Return every line of the material exactly.
■ ■ ■
Lemma closed_connection_ends_session_witness :
  let s' := (run (updateZviewConnection env_closed 11) example_standard).2 in
  g_zViewStandardModeViewportHandle (standardMode (globals example_standard)) = 31 /\
  g_zViewActiveConnection (globals s') = NULL /\
  standard_released (globals s') /\
  EvDestroyConnection 11 ∈ events_of (updateZviewConnection env_closed 11) example_standard.
Proof.
  split; [reflexivity|].
  destruct (closed_connection_ends_session env_closed 11 example_standard)
    as (_ & Hactive & _ & [Hreleased _] & _ & Hdestroy); [done..|].
  split; [exact Hactive|]. split; [|exact Hdestroy].
  apply Hreleased. reflexivity.
Defined.


(** ** Set-up, in detail *)

Lemma tearDownZviewStandardMode_keeps_latest env :
  preserves (keeps g_zViewLatestActiveConnectionMode) (tearDownZviewStandardMode env).
Proof. unfold tearDownZviewStandardMode. preserves_go keeps_leaf. Qed.

Lemma tearDownZviewAugmentedRealityMode_keeps_latest env :
  preserves (keeps g_zViewLatestActiveConnectionMode) (tearDownZviewAugmentedRealityMode env).
Proof. unfold tearDownZviewAugmentedRealityMode. preserves_go keeps_leaf. Qed.

#[global] Hint Resolve tearDownZviewStandardMode_keeps_latest
  tearDownZviewAugmentedRealityMode_keeps_latest : keeps.

Lemma setUpZviewStandardMode_keeps_latest env c :
  preserves (keeps g_zViewLatestActiveConnectionMode) (setUpZviewStandardMode env c).
Proof. unfold setUpZviewStandardMode. preserves_go keeps_leaf. Qed.

Lemma setUpZviewAugmentedRealityMode_keeps_latest env c :
  preserves (keeps g_zViewLatestActiveConnectionMode) (setUpZviewAugmentedRealityMode env c).
Proof. unfold setUpZviewAugmentedRealityMode. preserves_go keeps_leaf. Qed.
■ ■ ■
> **Solved exercise**:
Lemma closed_connection_ends_session_witness :
  let s' := (run (updateZviewConnection env_closed 11) example_standard).2 in
  g_zViewStandardModeViewportHandle (standardMode (globals example_standard)) = 31 /\
  g_zViewActiveConnection (globals s') = NULL /\
  standard_released (globals s') /\
  EvDestroyConnection 11 ∈ events_of (updateZviewConnection env_closed 11) example_standard.
Proof.
  split; [reflexivity|].
  destruct (closed_connection_ends_session env_closed 11 example_standard)
    as (_ & Hactive & _ & [Hreleased _] & _ & Hdestroy); [done..|].
  split; [exact Hactive|]. split; [|exact Hdestroy].
  apply Hreleased. reflexivity.
Defined.


(** ** Set-up, in detail *)

Lemma tearDownZviewStandardMode_keeps_latest env :
  preserves (keeps g_zViewLatestActiveConnectionMode) (tearDownZviewStandardMode env).
Proof. unfold tearDownZviewStandardMode. preserves_go keeps_leaf. Qed.

Lemma tearDownZviewAugmentedRealityMode_keeps_latest env :
  preserves (keeps g_zViewLatestActiveConnectionMode) (tearDownZviewAugmentedRealityMode env).
Proof. unfold tearDownZviewAugmentedRealityMode. preserves_go keeps_leaf. Qed.

#[global] Hint Resolve tearDownZviewStandardMode_keeps_latest
  tearDownZviewAugmentedRealityMode_keeps_latest : keeps.

Lemma setUpZviewStandardMode_keeps_latest env c :
  preserves (keeps g_zViewLatestActiveConnectionMode) (setUpZviewStandardMode env c).
Proof. unfold setUpZviewStandardMode. preserves_go keeps_leaf. Qed.

Lemma setUpZviewAugmentedRealityMode_keeps_latest env c :
  preserves (keeps g_zViewLatestActiveConnectionMode) (setUpZviewAugmentedRealityMode env c).
Proof. unfold setUpZviewAugmentedRealityMode. preserves_go keeps_leaf. Qed.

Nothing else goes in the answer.